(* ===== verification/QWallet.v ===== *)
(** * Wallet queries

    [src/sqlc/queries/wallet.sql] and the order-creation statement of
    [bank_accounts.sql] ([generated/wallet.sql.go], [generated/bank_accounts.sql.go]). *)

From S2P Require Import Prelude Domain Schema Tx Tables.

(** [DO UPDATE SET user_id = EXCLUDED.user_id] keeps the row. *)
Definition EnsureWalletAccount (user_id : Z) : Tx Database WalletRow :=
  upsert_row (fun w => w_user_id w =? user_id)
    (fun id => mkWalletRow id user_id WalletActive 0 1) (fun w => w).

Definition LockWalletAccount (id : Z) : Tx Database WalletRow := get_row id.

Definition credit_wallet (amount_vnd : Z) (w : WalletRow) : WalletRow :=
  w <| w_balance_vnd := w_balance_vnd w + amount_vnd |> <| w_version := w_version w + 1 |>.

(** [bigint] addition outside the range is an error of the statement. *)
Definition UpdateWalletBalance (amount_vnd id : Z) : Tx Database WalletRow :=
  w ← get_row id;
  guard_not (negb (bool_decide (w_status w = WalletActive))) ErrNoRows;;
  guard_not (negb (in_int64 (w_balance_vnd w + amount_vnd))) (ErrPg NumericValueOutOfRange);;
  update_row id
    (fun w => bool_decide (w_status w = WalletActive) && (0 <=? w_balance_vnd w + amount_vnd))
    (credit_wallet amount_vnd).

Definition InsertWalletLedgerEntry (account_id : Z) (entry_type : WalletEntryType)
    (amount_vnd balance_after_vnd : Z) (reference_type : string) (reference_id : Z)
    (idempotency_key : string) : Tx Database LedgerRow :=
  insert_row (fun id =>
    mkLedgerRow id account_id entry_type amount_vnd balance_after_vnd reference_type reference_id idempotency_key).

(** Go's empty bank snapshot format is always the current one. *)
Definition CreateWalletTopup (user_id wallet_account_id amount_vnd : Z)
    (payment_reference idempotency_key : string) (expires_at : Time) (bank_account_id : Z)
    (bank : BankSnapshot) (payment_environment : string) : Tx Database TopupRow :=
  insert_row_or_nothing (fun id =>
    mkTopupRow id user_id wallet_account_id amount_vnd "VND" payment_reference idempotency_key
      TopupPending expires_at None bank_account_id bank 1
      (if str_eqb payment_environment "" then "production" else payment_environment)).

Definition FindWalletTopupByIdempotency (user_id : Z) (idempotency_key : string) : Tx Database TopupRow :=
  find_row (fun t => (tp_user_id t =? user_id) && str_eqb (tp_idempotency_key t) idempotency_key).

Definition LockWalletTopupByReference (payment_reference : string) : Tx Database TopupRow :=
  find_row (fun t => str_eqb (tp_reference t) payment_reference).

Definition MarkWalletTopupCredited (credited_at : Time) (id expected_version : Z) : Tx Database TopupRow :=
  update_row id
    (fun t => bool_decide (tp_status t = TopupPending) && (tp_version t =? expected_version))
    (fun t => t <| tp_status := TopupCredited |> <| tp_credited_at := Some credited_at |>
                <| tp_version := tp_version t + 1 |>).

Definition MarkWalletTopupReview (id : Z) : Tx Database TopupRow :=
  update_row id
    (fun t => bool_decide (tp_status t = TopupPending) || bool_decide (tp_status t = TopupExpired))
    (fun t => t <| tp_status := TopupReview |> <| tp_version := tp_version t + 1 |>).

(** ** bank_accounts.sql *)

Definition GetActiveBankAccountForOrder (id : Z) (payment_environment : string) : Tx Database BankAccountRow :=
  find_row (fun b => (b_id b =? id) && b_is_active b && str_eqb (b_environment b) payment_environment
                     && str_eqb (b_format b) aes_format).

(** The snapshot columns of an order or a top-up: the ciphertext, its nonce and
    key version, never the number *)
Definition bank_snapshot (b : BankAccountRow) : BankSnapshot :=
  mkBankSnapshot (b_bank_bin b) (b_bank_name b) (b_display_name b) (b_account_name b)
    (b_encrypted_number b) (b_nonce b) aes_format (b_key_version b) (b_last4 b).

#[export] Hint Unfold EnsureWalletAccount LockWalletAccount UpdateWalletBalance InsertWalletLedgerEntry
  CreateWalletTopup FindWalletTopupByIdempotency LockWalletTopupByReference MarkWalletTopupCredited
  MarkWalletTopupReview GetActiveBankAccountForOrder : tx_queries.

== == ==

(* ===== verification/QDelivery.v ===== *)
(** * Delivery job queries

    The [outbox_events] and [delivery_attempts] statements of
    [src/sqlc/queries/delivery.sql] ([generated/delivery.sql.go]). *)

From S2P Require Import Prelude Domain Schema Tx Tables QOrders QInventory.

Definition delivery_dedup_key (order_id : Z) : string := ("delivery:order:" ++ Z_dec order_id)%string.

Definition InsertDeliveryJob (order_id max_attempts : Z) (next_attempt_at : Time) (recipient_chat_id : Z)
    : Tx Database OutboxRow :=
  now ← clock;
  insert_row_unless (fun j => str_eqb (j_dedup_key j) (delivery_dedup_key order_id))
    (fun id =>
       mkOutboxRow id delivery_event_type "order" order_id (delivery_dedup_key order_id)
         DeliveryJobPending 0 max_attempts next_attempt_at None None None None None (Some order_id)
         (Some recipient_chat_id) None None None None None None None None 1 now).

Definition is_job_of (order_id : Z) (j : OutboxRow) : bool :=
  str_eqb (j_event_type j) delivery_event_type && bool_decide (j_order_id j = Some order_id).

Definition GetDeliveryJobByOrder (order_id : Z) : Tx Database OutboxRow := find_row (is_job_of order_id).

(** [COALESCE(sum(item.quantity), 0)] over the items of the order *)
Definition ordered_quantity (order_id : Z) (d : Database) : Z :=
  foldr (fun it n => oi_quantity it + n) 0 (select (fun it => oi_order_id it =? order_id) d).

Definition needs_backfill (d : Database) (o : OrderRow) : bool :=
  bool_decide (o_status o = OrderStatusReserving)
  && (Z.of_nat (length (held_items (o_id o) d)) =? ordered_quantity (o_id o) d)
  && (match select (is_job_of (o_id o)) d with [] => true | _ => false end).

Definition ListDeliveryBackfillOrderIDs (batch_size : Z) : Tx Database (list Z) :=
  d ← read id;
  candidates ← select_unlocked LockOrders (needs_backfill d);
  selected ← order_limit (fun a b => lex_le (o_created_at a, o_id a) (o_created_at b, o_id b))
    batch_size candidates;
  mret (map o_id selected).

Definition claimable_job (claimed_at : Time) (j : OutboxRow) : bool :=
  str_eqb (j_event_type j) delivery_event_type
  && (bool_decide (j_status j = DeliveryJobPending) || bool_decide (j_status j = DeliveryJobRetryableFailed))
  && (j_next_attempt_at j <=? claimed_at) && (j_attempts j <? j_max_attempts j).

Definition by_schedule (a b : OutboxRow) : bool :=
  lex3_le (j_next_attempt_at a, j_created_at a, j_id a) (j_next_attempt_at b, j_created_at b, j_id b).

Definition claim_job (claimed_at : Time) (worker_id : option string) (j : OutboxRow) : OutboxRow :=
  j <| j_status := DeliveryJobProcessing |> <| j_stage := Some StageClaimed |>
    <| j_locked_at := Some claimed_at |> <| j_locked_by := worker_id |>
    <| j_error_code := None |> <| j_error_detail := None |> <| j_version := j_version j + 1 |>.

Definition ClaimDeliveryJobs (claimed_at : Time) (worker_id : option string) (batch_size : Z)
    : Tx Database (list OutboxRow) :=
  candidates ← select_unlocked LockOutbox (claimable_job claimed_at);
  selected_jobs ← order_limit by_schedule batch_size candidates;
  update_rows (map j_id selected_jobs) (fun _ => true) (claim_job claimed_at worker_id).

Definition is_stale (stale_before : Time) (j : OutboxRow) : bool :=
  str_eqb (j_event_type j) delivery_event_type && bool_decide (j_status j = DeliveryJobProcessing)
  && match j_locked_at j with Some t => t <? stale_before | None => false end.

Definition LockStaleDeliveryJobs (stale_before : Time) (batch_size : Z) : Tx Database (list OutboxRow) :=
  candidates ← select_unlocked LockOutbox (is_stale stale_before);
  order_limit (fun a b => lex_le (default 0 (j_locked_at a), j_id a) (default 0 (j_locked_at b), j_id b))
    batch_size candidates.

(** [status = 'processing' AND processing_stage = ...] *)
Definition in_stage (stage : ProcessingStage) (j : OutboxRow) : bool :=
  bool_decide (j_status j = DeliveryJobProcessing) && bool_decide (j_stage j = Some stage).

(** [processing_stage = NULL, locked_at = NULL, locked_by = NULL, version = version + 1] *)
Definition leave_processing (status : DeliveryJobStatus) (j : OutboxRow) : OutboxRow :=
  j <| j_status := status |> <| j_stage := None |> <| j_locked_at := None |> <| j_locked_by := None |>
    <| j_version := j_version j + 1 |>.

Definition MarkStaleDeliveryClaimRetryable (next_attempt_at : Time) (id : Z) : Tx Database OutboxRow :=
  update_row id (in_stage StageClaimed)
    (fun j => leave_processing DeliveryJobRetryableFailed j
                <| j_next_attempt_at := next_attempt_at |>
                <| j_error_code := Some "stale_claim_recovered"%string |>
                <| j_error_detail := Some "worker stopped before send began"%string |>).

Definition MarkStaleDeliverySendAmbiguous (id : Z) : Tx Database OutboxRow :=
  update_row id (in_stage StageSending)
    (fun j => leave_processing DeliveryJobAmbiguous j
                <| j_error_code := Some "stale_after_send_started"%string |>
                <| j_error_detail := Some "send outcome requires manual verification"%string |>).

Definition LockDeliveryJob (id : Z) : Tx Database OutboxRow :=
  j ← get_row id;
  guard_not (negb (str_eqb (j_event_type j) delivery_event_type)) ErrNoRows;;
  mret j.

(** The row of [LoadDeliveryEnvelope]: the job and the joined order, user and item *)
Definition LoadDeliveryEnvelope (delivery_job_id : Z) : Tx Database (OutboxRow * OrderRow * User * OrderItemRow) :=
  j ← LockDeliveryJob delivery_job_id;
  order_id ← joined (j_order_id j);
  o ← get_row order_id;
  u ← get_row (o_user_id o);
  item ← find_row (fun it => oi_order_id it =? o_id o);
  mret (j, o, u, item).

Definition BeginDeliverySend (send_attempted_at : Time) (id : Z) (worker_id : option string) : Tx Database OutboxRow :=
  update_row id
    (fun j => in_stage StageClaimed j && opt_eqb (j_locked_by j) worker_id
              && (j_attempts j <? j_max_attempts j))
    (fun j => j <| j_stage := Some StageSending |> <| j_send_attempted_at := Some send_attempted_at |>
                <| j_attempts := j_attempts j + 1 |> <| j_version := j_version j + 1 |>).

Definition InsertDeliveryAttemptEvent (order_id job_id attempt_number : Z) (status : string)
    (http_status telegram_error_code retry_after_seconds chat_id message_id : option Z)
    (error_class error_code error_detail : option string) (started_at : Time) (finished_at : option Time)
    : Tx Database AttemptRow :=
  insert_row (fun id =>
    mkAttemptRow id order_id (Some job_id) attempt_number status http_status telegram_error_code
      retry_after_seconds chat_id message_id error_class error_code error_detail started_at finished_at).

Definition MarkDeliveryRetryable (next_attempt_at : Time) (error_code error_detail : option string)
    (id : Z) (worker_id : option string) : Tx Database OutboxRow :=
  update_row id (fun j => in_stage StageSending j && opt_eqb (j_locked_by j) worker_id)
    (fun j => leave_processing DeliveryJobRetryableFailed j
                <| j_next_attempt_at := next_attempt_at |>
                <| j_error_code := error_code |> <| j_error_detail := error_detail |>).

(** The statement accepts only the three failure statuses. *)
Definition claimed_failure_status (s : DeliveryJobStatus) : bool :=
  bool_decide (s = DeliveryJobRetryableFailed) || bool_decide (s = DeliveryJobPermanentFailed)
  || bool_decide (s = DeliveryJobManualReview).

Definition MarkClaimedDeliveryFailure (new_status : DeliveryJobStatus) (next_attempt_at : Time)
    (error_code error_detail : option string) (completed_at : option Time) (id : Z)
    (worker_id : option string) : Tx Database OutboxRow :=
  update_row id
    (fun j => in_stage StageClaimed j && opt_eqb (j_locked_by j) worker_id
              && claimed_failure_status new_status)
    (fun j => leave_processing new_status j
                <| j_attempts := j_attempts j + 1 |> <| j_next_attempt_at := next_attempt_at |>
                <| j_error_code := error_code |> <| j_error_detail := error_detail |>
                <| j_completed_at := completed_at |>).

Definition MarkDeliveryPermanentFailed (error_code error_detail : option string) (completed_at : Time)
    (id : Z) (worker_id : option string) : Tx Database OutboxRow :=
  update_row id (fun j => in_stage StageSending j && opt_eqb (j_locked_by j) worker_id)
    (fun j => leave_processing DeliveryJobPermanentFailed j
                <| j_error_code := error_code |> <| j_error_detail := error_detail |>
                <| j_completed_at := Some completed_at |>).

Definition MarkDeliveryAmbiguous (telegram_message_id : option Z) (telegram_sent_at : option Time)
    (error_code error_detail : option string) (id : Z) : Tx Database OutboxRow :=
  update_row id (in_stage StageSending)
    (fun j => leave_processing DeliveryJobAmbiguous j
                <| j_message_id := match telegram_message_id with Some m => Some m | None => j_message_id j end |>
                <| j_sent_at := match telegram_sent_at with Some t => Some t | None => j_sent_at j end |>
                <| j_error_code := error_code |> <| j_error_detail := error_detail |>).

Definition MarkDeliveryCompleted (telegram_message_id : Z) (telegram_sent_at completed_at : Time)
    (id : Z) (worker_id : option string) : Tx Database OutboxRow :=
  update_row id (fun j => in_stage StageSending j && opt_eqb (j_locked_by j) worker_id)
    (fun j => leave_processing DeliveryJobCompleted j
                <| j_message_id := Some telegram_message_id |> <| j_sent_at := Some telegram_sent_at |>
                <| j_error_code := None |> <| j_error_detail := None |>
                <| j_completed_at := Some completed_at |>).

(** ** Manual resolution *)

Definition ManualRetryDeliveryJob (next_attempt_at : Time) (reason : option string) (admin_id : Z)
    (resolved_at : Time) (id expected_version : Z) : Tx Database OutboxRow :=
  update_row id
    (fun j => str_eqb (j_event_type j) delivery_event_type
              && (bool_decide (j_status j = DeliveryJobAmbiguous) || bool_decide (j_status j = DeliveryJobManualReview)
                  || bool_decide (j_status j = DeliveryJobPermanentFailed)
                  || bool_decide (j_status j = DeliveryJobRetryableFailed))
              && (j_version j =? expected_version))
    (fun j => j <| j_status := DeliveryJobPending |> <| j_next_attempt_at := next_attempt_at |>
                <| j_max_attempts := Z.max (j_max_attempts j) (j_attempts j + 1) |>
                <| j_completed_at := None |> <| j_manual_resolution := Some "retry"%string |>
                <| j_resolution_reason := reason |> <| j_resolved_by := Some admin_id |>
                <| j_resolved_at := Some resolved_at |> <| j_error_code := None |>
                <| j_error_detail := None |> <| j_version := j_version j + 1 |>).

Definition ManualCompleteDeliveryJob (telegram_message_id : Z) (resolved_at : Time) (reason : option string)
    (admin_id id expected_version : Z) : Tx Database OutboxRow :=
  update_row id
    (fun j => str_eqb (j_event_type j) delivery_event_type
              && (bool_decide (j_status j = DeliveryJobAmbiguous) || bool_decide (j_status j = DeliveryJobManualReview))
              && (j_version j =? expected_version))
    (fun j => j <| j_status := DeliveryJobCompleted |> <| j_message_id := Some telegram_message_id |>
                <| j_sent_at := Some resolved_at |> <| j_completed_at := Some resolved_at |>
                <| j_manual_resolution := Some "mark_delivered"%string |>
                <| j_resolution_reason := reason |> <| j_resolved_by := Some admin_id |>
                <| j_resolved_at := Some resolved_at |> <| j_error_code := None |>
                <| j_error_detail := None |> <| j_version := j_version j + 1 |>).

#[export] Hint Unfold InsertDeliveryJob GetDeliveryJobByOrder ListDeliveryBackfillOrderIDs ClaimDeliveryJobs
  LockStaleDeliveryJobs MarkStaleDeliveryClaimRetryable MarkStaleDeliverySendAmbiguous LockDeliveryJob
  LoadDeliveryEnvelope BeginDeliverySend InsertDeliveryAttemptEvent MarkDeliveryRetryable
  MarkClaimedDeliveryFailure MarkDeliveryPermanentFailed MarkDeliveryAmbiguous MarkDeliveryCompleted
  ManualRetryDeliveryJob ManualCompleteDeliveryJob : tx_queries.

== == ==

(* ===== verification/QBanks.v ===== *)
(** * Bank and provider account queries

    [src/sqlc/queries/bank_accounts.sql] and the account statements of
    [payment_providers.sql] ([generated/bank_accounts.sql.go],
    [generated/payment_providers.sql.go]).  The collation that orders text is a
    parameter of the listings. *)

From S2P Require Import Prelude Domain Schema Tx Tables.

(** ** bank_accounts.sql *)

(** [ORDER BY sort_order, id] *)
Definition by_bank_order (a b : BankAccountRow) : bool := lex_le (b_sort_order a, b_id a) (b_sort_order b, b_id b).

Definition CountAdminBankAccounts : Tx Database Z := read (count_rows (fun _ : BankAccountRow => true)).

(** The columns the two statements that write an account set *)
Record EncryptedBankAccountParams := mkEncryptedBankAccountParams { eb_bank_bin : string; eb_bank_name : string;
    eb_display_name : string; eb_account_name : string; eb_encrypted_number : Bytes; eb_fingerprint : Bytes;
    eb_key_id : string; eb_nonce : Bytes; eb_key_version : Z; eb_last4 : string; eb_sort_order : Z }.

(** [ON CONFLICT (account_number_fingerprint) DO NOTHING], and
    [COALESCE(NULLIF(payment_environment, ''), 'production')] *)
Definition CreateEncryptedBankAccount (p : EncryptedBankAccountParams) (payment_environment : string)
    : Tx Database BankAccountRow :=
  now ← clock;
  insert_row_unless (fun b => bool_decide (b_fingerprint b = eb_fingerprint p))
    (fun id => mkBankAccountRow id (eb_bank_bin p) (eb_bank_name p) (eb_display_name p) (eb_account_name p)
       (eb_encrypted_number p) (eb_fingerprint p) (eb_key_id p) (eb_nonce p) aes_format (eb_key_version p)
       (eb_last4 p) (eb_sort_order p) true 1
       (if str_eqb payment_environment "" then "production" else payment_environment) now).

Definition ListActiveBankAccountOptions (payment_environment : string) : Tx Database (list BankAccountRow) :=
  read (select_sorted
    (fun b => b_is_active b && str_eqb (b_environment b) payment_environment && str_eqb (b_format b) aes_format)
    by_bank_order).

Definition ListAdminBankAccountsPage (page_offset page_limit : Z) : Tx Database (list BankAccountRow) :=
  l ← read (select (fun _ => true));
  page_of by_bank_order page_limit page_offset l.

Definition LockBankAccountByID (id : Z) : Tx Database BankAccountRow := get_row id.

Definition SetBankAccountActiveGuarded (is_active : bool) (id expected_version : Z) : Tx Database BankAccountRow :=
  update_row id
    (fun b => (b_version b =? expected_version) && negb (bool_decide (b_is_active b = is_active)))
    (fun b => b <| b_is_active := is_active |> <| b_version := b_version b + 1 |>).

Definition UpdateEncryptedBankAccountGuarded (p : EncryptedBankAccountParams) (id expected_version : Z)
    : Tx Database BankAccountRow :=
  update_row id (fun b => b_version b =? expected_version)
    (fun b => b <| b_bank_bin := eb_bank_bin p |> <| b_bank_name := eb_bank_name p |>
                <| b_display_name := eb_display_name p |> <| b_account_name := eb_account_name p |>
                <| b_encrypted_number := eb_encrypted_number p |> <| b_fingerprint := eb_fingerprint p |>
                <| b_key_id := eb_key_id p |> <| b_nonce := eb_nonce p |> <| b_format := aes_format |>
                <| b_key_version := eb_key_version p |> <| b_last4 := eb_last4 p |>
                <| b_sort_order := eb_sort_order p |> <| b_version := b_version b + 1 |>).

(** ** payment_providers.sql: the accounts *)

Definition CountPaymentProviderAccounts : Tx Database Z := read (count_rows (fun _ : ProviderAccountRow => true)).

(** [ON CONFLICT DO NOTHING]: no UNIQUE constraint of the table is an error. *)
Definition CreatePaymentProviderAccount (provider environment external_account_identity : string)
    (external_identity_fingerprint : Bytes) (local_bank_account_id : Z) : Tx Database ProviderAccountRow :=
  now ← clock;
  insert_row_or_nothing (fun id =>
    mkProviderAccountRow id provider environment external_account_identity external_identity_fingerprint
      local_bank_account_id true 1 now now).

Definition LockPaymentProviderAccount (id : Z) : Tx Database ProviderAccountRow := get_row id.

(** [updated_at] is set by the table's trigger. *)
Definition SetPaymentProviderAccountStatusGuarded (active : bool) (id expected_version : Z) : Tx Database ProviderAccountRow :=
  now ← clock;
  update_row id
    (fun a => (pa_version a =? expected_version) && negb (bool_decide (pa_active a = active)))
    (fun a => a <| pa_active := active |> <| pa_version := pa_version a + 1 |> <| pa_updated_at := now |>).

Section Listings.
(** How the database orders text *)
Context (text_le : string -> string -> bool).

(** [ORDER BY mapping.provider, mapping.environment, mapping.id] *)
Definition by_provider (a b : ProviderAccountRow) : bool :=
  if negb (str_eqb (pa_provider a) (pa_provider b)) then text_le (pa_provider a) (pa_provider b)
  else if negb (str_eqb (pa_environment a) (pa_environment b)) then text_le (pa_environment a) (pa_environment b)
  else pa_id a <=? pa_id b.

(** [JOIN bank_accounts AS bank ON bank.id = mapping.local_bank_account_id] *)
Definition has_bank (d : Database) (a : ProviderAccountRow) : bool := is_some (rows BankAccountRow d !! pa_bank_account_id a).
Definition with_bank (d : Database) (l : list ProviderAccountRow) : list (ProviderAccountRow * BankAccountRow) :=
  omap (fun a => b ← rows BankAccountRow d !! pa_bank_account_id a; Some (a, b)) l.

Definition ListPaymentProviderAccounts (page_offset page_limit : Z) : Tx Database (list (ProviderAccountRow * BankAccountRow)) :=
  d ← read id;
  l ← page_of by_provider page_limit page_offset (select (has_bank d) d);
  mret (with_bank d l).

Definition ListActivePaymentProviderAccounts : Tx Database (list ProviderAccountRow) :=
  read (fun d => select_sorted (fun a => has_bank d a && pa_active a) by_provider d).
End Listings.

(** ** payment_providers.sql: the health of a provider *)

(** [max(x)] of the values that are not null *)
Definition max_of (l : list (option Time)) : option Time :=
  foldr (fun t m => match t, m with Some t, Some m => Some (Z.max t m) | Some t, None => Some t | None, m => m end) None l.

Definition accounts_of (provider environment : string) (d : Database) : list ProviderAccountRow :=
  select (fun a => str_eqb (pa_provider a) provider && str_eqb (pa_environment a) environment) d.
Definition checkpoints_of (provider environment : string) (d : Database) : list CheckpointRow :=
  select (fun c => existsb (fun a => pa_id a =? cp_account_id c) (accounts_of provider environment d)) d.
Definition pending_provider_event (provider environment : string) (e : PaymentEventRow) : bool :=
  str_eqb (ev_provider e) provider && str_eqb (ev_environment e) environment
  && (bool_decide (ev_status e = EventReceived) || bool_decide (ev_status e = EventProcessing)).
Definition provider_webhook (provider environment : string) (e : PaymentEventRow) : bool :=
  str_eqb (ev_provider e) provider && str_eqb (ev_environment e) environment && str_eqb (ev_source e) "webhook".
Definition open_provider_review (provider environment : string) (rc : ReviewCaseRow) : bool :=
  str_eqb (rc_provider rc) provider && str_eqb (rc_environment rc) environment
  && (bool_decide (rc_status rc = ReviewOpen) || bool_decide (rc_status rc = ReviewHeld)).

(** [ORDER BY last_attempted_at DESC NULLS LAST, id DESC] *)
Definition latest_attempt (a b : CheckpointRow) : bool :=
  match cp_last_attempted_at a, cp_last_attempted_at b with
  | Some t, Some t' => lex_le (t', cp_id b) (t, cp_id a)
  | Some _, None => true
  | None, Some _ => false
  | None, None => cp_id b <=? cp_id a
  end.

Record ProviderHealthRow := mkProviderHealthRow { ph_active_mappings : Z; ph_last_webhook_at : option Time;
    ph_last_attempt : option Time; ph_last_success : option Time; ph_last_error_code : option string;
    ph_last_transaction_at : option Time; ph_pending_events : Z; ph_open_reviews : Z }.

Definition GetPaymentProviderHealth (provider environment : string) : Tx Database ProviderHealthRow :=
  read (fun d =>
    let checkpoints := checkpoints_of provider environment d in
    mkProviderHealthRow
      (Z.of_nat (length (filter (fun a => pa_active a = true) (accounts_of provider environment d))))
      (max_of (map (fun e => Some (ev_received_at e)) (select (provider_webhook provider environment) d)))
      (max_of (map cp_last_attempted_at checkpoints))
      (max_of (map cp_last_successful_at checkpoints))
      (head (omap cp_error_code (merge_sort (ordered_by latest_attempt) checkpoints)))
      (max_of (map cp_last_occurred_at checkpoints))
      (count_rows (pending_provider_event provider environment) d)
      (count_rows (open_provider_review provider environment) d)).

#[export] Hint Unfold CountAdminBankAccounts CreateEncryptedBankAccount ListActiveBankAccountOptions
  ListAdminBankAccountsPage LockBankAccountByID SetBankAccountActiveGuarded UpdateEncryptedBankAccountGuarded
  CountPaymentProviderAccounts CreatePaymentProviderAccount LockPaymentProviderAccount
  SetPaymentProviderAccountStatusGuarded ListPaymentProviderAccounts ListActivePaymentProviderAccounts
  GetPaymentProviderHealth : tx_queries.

== == ==

◆ ASSIGNMENT: Going down the listing above, begin printing at the line with "(fun b => (b_version" and finish with the line with "Definition LockPaymentProviderAccount (id", exactly as they appear.

◆ OUTPUT OF THE EXERCISE:
    (fun b => (b_version b =? expected_version) && negb (bool_decide (b_is_active b = is_active)))
    (fun b => b <| b_is_active := is_active |> <| b_version := b_version b + 1 |>).

Definition UpdateEncryptedBankAccountGuarded (p : EncryptedBankAccountParams) (id expected_version : Z)
    : Tx Database BankAccountRow :=
  update_row id (fun b => b_version b =? expected_version)
    (fun b => b <| b_bank_bin := eb_bank_bin p |> <| b_bank_name := eb_bank_name p |>
                <| b_display_name := eb_display_name p |> <| b_account_name := eb_account_name p |>
                <| b_encrypted_number := eb_encrypted_number p |> <| b_fingerprint := eb_fingerprint p |>
                <| b_key_id := eb_key_id p |> <| b_nonce := eb_nonce p |> <| b_format := aes_format |>
                <| b_key_version := eb_key_version p |> <| b_last4 := eb_last4 p |>
                <| b_sort_order := eb_sort_order p |> <| b_version := b_version b + 1 |>).

(** ** payment_providers.sql: the accounts *)

Definition CountPaymentProviderAccounts : Tx Database Z := read (count_rows (fun _ : ProviderAccountRow => true)).

(** [ON CONFLICT DO NOTHING]: no UNIQUE constraint of the table is an error. *)
Definition CreatePaymentProviderAccount (provider environment external_account_identity : string)
    (external_identity_fingerprint : Bytes) (local_bank_account_id : Z) : Tx Database ProviderAccountRow :=
  now ← clock;
  insert_row_or_nothing (fun id =>
    mkProviderAccountRow id provider environment external_account_identity external_identity_fingerprint
      local_bank_account_id true 1 now now).

Definition LockPaymentProviderAccount (id : Z) : Tx Database ProviderAccountRow := get_row id.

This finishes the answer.